Plankton are diverse microscopic organisms that drift in oceans, seas, and freshwater bodies. These tiny life forms cannot swim against currents, moving wherever the water takes them. Despite their small size, plankton exist in immense numbers, forming a fundamental and pervasive presence across nearly all aquatic environments on Earth, found from the surface waters down to considerable depths. They play an important role in aquatic ecosystems globally.
What Plankton Consume
Plankton exhibit diverse feeding strategies. Phytoplankton, which are plant-like, are autotrophs; they produce their own food through photosynthesis. This process involves capturing energy from sunlight and converting carbon dioxide and dissolved inorganic nutrients, such as nitrates, phosphates, and silicates, into organic matter. This makes phytoplankton the primary producers in most aquatic food webs, similar to plants on land.
In contrast, zooplankton are animal-like and heterotrophs, meaning they must consume other organisms or organic material for energy. Many zooplankton species graze directly on phytoplankton. Other zooplankton are carnivorous, preying on smaller zooplankton or the larvae of other marine animals. Some zooplankton are omnivores, consuming a mixed diet of both phytoplankton and detritus, which is dead organic matter sinking through the water column.
Organisms That Feed on Plankton
Plankton form the foundational layer of the aquatic food web, providing sustenance for many organisms. Small crustaceans, such as copepods and krill, feed directly on phytoplankton and smaller zooplankton. These small plankton-eaters, in turn, become a food source for larger animals. Larval fish and juvenile stages of many marine invertebrates rely heavily on plankton for their initial growth and development.
Moving up the food chain, larger filter-feeding organisms have evolved specialized mechanisms to consume plankton. Baleen whales, like blue whales and humpbacks, are examples, sifting plankton from large volumes of seawater using their baleen plates. Manta rays and whale sharks also employ filter-feeding strategies, swimming with open mouths to strain plankton and small fish from the water. Various bivalves, including clams, mussels, and oysters, are stationary filter feeders that draw water through their bodies to extract plankton and other suspended organic particles.
Plankton’s Wider Ecological Significance
Beyond their role as a food source, plankton contribute to global ecological processes.
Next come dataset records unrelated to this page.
(* ===== verification/ClientReplies.v ===== *)
(** gck-rpc-module.c, what becomes of a call for each kind of response: one of the
    call, an error, and the two the library does not survive. *)
From S2P Require Import Prelude EggBuffer Pkcs11 RpcUtil Calls Message Transport Client.
From S2P Require Import ClientProto ClientSpecs ClientRun.

Section Replies.
Context (realloc : EggBufferAllocator) (Hok : AllocatorOk realloc) (Hmem : gives_memory realloc).

(** ** Parsing *)

(** A response of a call, with any signature. *)
Lemma parse_any_signature id row sgp s payload m :
  message_ok realloc m -> blank m -> 0 < id < GCK_RPC_CALL_MAX -> gck_rpc_call id = Ok row ->
  c_response row = Some sgp -> strlen s < 2147483647 ->
  contents (buffer m) = header id (Some s) ++ payload ->
  exists ok r, gck_rpc_message_parse GCK_RPC_RESPONSE m = Ok (ok, r)
    /\ message_ok realloc r /\ msg_ok r /\ call_id r = id /\ signed r sgp
    /\ eb_failures (buffer r) = 0 /\ unread r = payload.
Proof.
  intros [Hb Ha] (_ & _ & _ & Hf) Hid Hrow Hsgp Hs Hcon. unfold gck_rpc_message_parse.
  pose proof (msg_ok_start m Hb) as Hm0.
  assert (unread (set_parsed 0 m) = enc_uint32 id ++ enc_byte_array (Some (string_bytes s)) ++ payload)
    as Hu by (unfold unread, rest_at; cbn -[enc_byte_array]; rewrite Hcon; unfold header;
              by rewrite <- (assoc_L app)).
  destruct (msg_get_reads _ _ _ (get_uint32_reads id ltac:(unfold GCK_RPC_CALL_MAX in Hid; lia))
    _ _ Hm0 Hu) as (Hrun & Hm1 & Hu1).
  unfold mbind, ST_bind, modify. rewrite Hrun.
  rewrite (proj2 (Z.eqb_neq id GCK_RPC_CALL_ERROR)) by (unfold GCK_RPC_CALL_ERROR; lia).
  rewrite (proj2 (Z.leb_gt id 0)), (proj2 (Z.leb_gt GCK_RPC_CALL_MAX id)) by lia. cbn [orb].
  unfold lift_res. rewrite Hrow. cbv zeta. cbn [call_signature]. rewrite Hsgp.
  set (m2 := set_sigverify (Some sgp) _). assert (msg_ok m2) as Hm2 by exact Hm1.
  destruct (msg_get_reads _ _ _ (get_byte_array_reads (Some (string_bytes s))
    ltac:(intros ? [= <-]; rewrite zlen_string_bytes; lia)) m2 _ Hm2 Hu1) as (Hrun2 & Hm3 & Hu3).
  rewrite Hrun2. cbn [byte_array_value]. set (r := set_parsed _ m2) in *.
  destruct (negb _); by do 2 eexists.
Qed.

(** An error, with its code. *)
Lemma parse_error_response code m :
  message_ok realloc m -> blank m -> is_u64 code ->
  contents (buffer m) = header GCK_RPC_CALL_ERROR None ++ enc_uint64 code ->
  exists ok r, gck_rpc_message_parse GCK_RPC_RESPONSE m = Ok (ok, r)
    /\ message_ok realloc r /\ msg_ok r /\ call_id r = GCK_RPC_CALL_ERROR
    /\ (exists r', gck_rpc_message_read_ulong r = Ok (Some code, r') /\ message_ok realloc r').
Proof.
  intros [Hb Ha] (Hid & _ & _ & Hf) Hcode Hcon. unfold gck_rpc_message_parse.
  pose proof (msg_ok_start m Hb) as Hm0.
  assert (unread (set_parsed 0 m) = enc_uint32 GCK_RPC_CALL_ERROR ++ enc_uint64 code) as Hu
    by (unfold unread, rest_at; cbn -[enc_uint64]; by rewrite Hcon).
  destruct (msg_get_reads _ _ _ (get_uint32_reads GCK_RPC_CALL_ERROR ltac:(done)) _ _ Hm0 Hu)
    as (Hrun & Hm1 & Hu1).
  unfold mbind, ST_bind, modify. rewrite Hrun. rewrite Z.eqb_refl.
  set (r := set_signature None _). exists (negb (bool_decide (GCK_RPC_RESPONSE = GCK_RPC_REQUEST))), r.
  split; [done|]. assert (msg_ok r) as Hr by exact Hm1. split_and!; try done.
  assert (unread r = enc_part (PUlong code) ++ []) as Hu2 by (rewrite app_nil_r; exact Hu1).
  destruct (read_ulong_received code Hcode r (sigverify r) [] Hr (takes_unsigned r "u" eq_refl) Hu2)
    as (Hrun2 & Hm2 & _).
  eexists. split; [exact Hrun2|]. split; [apply Hm2|done].
Qed.

(** The id of a call, and nothing behind it. *)
Lemma parse_id_alone id row sgp m :
  message_ok realloc m -> blank m -> 0 < id < GCK_RPC_CALL_MAX -> gck_rpc_call id = Ok row ->
  c_response row = Some sgp -> contents (buffer m) = enc_uint32 id ->
  exists r, gck_rpc_message_parse GCK_RPC_RESPONSE m = Ok (false, r)
    /\ call_id r = id /\ 0 < eb_failures (buffer r).
Proof.
  intros [Hb Ha] (_ & _ & _ & Hf) Hid Hrow Hsgp Hcon. unfold gck_rpc_message_parse.
  pose proof (msg_ok_start m Hb) as Hm0.
  assert (unread (set_parsed 0 m) = enc_uint32 id ++ []) as Hu
    by (unfold unread, rest_at; cbn; by rewrite Hcon, app_nil_r).
  destruct (msg_get_reads _ _ _ (get_uint32_reads id ltac:(unfold GCK_RPC_CALL_MAX in Hid; lia))
    _ _ Hm0 Hu) as (Hrun & Hm1 & Hu1).
  unfold mbind, ST_bind, modify. rewrite Hrun.
  rewrite (proj2 (Z.eqb_neq id GCK_RPC_CALL_ERROR)) by (unfold GCK_RPC_CALL_ERROR; lia).
  rewrite (proj2 (Z.leb_gt id 0)), (proj2 (Z.leb_gt GCK_RPC_CALL_MAX id)) by lia. cbn [orb].
  unfold lift_res. rewrite Hrow. cbv zeta. cbn [call_signature]. rewrite Hsgp.
  set (m2 := set_sigverify (Some sgp) _).
  assert (out_of_range (buffer m) 4 4 = true) as Hout.
  { apply out_of_range_true. left. pose proof (contents_len _ Hb) as Hl.
    rewrite Hcon, zlen_enc_uint32 in Hl. lia. }
  assert (msg_get egg_buffer_get_byte_array m2 = Ok (None, set_buffer (fail_buffer (buffer m)) m2)) as ->.
  { unfold msg_get, mbind, ST_bind, gets, on_buffer, zoom.
    assert (parsed m2 = 4) as -> by (cbn; by rewrite zlen_enc_uint32).
    assert (egg_buffer_get_byte_array 4 (buffer m2) = Ok (None, fail_buffer (buffer m))) as ->; [|done].
    change (buffer m2) with (buffer m).
    unfold egg_buffer_get_byte_array, egg_buffer_get_uint32, read_at, mbind, ST_bind. by rewrite Hout. }
  eexists. split; [done|]. split; [done|]. cbn. lia.
Qed.

(** ** The end of [call_run] *)

(** The run that ends with the response [reply], if the network carries it. *)
Lemma call_run_received id q cs reply rest :
  sendable realloc id q cs -> bytes (incoming (conn cs)) -> willing (4 + zlen q) (conn cs) ->
  incoming (conn cs) = frame reply ++ rest -> is_u32 (zlen reply) -> reply <> [] ->
  exists r cs1, response_of realloc reply r /\ messages_ok realloc cs1
    /\ call_status cs1 = CALL_TRANSIT
    /\ (exists m, req cs1 = Some m /\ call_id m = id) /\ resp cs1 = Some r
    /\ incoming (conn cs1) = rest /\ sent_over (conn cs) (frame q) (conn cs1)
    /\ socket cs1 <> -1
    /\ call_run realloc cs = call_run_tail CKR_OK cs1.
Proof.
  intros Hs Hby Hw Hinc Hlr Hne.
  assert (not_empty_next (incoming (conn cs))) as Hnext.
  { intros rest' H. rewrite Hinc in H. by apply frame_inj in H as [-> _]. }
  assert (true = true -> carries (conn cs) q) as Hrel by (split; [done|by exists reply, rest]).
  pose proof (call_send_recv_runs realloc Hok Hmem true id q cs Hs Hby Hnext Hrel) as Hrun.
  apply wp_inv in Hrun as ([ret|] & cs1 & Hrun & Hpost); [|done].
  destruct Hpost as (Hms & Hst & [(-> & Hsk & Hm & reply' & r & Hr & Hresp & Hlr' & Hinc' & Hsent)|[_ ?]]); [|done].
  rewrite Hinc in Hinc'. apply frame_inj in Hinc' as [<- Hrest]; [|done..].
  exists r, cs1. split_and!; try done. rewrite (call_run_split realloc id q cs Hs).
  by apply net_step.
Qed.

(** The response of the call. *)
Lemma call_run_reply id row sgp q cs s payload rest :
  sendable realloc id q cs -> 0 < id < GCK_RPC_CALL_MAX -> gck_rpc_call id = Ok row ->
  c_response row = Some sgp -> strlen s < 2147483647 ->
  bytes (incoming (conn cs)) -> willing (4 + zlen q) (conn cs) ->
  is_u32 (zlen (header id (Some s) ++ payload)) ->
  incoming (conn cs) = frame (header id (Some s) ++ payload) ++ rest ->
  exists cs' r, call_run realloc cs = Ok (Some CKR_OK, cs')
    /\ messages_ok realloc cs' /\ call_status cs' = CALL_PARSE
    /\ resp cs' = Some r /\ msg_ok r /\ signed r sgp /\ unread r = payload
    /\ incoming (conn cs') = rest /\ sent_over (conn cs) (frame q) (conn cs')
    /\ socket cs' <> -1 /\ eb_failures (buffer r) = 0.
Proof.
  intros Hs Hid Hrow Hsgp Hstr Hby Hw Hlr Hinc.
  assert (header id (Some s) ++ payload <> []) as Hne.
  { intros H%(f_equal zlen). unfold header in H. rewrite !zlen_app, zlen_enc_uint32, zlen_nil in H.
    pose proof (zlen_nonneg (enc_byte_array (Some (string_bytes s)))). pose proof (zlen_nonneg payload). lia. }
  destruct (call_run_received id q cs _ rest Hs Hby Hw Hinc Hlr Hne)
    as (r & cs1 & (m & ok & Hm & Hb & Hcon & Hparse) & Hms & Hst & (m1 & Hm1 & Hi1) & Hr & Hrest & Hsent & Hsk & Hrun).
  destruct (parse_any_signature id row sgp s payload m Hm Hb Hid Hrow Hsgp Hstr Hcon)
    as (ok' & r' & Hparse' & Hrok & Hmr & Hir & Hsig & Hf & Hu).
  rewrite Hparse in Hparse'. injection Hparse' as -> ->.
  exists (set_status CALL_PARSE cs1), r'. split; [|by split_and!].
  rewrite Hrun. unfold call_run_tail. rewrite (net_step _ _ _ tt (set_status CALL_PARSE cs1)) by done.
  change (negb (CKR_OK =? CKR_OK)) with false. cbn iota. set (cs2 := set_status CALL_PARSE cs1).
  rewrite (net_step _ _ _ id cs2) by (unfold net; by rewrite (on_resp_gets _ r'), Hir).
  rewrite (proj2 (Z.eqb_neq id GCK_RPC_CALL_ERROR)) by (unfold GCK_RPC_CALL_ERROR; lia).
  rewrite (net_step _ _ _ id cs2) by (unfold net; by rewrite (on_req_gets _ m1), Hi1).
  rewrite Z.eqb_refl. cbn [negb].
  rewrite (net_step _ _ _ false cs2); [by rewrite (net_step _ _ _ tt cs2)|].
  unfold net. rewrite (on_resp_gets _ r') by done. unfold gck_rpc_message_buffer_error.
  by rewrite (proj2 (has_error_false _ (proj1 Hmr)) Hf).
Qed.

(** An error. *)
Lemma call_run_error id q cs code rest :
  sendable realloc id q cs -> is_u64 code ->
  bytes (incoming (conn cs)) -> willing (4 + zlen q) (conn cs) ->
  incoming (conn cs) = frame (header GCK_RPC_CALL_ERROR None ++ enc_uint64 code) ++ rest ->
  exists cs', call_run realloc cs = Ok (Some (if code <=? CKR_OK then CKR_DEVICE_ERROR else code), cs')
    /\ messages_ok realloc cs' /\ call_status cs' = CALL_PARSE
    /\ incoming (conn cs') = rest /\ sent_over (conn cs) (frame q) (conn cs')
    /\ socket cs' <> -1.
Proof.
  intros Hs Hcode Hby Hw Hinc.
  assert (zlen (header GCK_RPC_CALL_ERROR None ++ enc_uint64 code) = 12) as Hz
    by (unfold header; by rewrite app_nil_r, zlen_app, zlen_enc_uint32, zlen_enc_uint64).
  destruct (call_run_received id q cs _ rest Hs Hby Hw Hinc ltac:(by rewrite Hz))
    as (r & cs1 & (m & ok & Hm & Hb & Hcon & Hparse) & [Hms1 Hms2] & Hst & (m1 & Hm1 & Hi1) & Hr & Hrest & Hsent & Hsk & Hrun).
  { intros H. by rewrite H in Hz. }
  destruct (parse_error_response code m Hm Hb Hcode Hcon)
    as (ok' & r' & Hparse' & Hrok & Hmr & Hir & r2 & Hread & Hr2).
  rewrite Hparse in Hparse'. injection Hparse' as -> ->.
  exists (set_resp (Some r2) (set_status CALL_PARSE cs1)).
  split; [|split; [split; [done|by intros ? [= <-]]|by split_and!]].
  rewrite Hrun. unfold call_run_tail. rewrite (net_step _ _ _ tt (set_status CALL_PARSE cs1)) by done.
  change (negb (CKR_OK =? CKR_OK)) with false. cbn iota. set (cs2 := set_status CALL_PARSE cs1).
  rewrite (net_step _ _ _ GCK_RPC_CALL_ERROR cs2) by (unfold net; by rewrite (on_resp_gets _ r'), Hir).
  rewrite Z.eqb_refl. rewrite (net_step _ _ _ (Some code) (set_resp (Some r2) cs2)); [done|].
  unfold net, on_resp. change (resp cs2) with (resp cs1). by rewrite Hr, Hread.
Qed.
End Replies.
Phytoplankton, through photosynthesis, produce a substantial portion of Earth’s atmospheric oxygen. Estimates suggest they generate between 50% and 80% of the planet’s oxygen, making them comparable to terrestrial forests in their oxygen output. Their health and abundance are directly linked to the air we breathe.
Plankton also play a central role in the global carbon cycle. During photosynthesis, phytoplankton absorb carbon dioxide from the atmosphere and dissolved in ocean waters. When plankton die, their organic matter, including absorbed carbon, sinks to the ocean floor, effectively sequestering carbon in marine sediments. This process helps regulate Earth’s climate by removing carbon dioxide, a major greenhouse gas, from circulation. Plankton also facilitate nutrient cycling, moving dissolved nutrients from surface waters into the food web and transporting them vertically through the water column as they sink or are consumed.
Environmental Influences on Plankton
Plankton populations are sensitive to environmental factors, and changes can have widespread effects on aquatic ecosystems. Ocean temperature is a primary influence, as many plankton species have specific temperature ranges. Rising ocean temperatures can alter plankton distribution, shift species composition, and impact their metabolic rates and reproductive cycles. Ocean acidification, resulting from increased absorption of atmospheric carbon dioxide by seawater, reduces ocean pH. This can impair shell-forming plankton, like coccolithophores, from building their calcium carbonate shells.
Nutrient availability also influences plankton growth and abundance. Upwelling, where deep, nutrient-rich water rises to the surface, often leads to large plankton blooms. Conversely, nutrient depletion can limit plankton populations. Pollution, including plastic microparticles and chemical contaminants, poses a threat by directly harming plankton or disrupting their physiological processes. These environmental stressors affect plankton health, distribution, and numbers, impacting the aquatic food web.